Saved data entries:
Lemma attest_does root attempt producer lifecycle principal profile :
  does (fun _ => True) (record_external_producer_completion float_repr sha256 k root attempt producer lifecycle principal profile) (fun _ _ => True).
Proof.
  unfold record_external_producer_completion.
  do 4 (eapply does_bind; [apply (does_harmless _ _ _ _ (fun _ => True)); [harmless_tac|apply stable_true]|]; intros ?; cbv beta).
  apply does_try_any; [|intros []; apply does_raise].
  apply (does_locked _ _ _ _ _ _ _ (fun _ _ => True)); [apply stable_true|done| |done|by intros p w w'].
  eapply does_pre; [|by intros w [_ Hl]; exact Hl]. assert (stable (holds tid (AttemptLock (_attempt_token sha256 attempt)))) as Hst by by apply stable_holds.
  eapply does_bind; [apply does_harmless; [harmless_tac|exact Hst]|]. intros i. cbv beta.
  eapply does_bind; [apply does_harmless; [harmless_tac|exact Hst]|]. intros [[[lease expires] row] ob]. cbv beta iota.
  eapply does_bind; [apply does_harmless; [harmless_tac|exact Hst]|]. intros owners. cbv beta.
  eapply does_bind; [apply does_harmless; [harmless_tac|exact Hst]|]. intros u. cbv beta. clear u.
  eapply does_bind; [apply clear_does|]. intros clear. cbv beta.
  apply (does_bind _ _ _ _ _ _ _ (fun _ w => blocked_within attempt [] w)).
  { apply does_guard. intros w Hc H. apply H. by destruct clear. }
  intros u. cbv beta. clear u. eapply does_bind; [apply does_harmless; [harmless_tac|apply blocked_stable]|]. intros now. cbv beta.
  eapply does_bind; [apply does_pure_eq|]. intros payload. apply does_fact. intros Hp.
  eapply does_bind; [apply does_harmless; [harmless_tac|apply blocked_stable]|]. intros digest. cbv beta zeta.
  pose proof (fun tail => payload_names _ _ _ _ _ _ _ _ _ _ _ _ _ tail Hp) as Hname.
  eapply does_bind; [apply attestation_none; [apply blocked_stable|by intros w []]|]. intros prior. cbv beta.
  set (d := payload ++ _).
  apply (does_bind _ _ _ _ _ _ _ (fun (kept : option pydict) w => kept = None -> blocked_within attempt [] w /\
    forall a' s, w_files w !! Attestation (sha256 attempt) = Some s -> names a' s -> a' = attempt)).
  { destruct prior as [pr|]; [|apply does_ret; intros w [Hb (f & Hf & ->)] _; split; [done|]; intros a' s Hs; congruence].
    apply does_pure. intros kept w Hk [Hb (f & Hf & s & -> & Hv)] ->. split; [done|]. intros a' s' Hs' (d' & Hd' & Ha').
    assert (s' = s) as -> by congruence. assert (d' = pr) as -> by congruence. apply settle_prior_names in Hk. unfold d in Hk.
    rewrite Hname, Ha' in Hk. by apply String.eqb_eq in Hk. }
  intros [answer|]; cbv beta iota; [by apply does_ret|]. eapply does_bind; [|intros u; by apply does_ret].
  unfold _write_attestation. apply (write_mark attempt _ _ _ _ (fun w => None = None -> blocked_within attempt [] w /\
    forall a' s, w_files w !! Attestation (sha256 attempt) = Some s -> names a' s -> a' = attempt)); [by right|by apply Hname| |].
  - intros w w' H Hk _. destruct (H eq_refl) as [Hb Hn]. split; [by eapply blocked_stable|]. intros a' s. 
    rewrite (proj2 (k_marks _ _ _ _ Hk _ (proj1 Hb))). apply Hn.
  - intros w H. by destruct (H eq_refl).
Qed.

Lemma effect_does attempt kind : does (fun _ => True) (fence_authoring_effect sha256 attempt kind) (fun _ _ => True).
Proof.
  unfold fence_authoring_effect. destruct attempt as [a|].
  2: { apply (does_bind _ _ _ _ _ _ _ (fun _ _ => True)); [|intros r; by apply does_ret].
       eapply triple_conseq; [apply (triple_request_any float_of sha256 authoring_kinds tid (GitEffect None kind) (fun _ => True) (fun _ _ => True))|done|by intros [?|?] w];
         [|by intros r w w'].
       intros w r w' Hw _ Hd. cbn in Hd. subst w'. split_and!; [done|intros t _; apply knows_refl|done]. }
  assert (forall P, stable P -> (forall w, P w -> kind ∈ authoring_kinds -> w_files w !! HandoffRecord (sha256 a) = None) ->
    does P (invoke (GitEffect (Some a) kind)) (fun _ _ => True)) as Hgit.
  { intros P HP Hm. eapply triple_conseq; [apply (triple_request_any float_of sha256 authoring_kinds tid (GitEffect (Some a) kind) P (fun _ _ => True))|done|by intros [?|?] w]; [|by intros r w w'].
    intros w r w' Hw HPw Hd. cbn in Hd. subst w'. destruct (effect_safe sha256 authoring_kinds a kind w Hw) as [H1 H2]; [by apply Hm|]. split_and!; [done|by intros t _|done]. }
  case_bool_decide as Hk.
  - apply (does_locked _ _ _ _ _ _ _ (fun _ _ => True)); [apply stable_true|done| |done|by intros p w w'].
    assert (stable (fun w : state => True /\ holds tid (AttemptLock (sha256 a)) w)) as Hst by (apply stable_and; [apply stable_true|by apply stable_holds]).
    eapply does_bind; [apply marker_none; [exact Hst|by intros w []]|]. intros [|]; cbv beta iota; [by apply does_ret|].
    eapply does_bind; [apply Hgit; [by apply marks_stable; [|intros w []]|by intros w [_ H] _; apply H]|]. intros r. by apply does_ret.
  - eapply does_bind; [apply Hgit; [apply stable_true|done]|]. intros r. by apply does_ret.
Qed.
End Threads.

▶ _Task requirements_: For each line in the records that contains the word "profile", make a copy.

▶ _Answer below_:
Lemma attest_does root attempt producer lifecycle principal profile :
  does (fun _ => True) (record_external_producer_completion float_repr sha256 k root attempt producer lifecycle principal profile) (fun _ _ => True).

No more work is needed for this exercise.